(** * Subset construction of script.js: NFA with epsilon moves to DFA

    A shallow embedding of [epsilonClosure], [stateSetToString] and
    [convertNFAtoDFA] from [src/script.js], and the properties of the
    specification proved about it.

    Modelling conventions.
    - State identifiers and alphabet symbols are JavaScript strings; they are
      modelled as [string].  [Array.prototype.sort()] without a comparator
      orders strings by their code units, which on [string] is the
      lexicographic order of [String.leb].
    - A plain JavaScript object used as a dictionary is a [gmap] of its own
      properties.  The first parts work on these tables alone.  The part on
      the prototype chain adds what [obj[key]] finds on [Object.prototype],
      shows where the code departs from the tables, and that the two agree
      when no state and no symbol is the name of an inherited property.
    - A JavaScript [Set] and [Map] iterate in insertion order: they are
      modelled as a duplicate-free list and as an association list.
    - Every [while] loop is a function on a step counter ([fuel]) whose
      result says whether the loop ended; the loops are proved to end. *)

From Stdlib Require Import String Ascii.
From stdpp Require Import base option list sorting gmap strings.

******

▶ [What is being asked]
In the listing, return each line containing the string "loop".

▶ [Your response]
    - Every [while] loop is a function on a step counter ([fuel]) whose
      result says whether the loop ended; the loops are proved to end. *)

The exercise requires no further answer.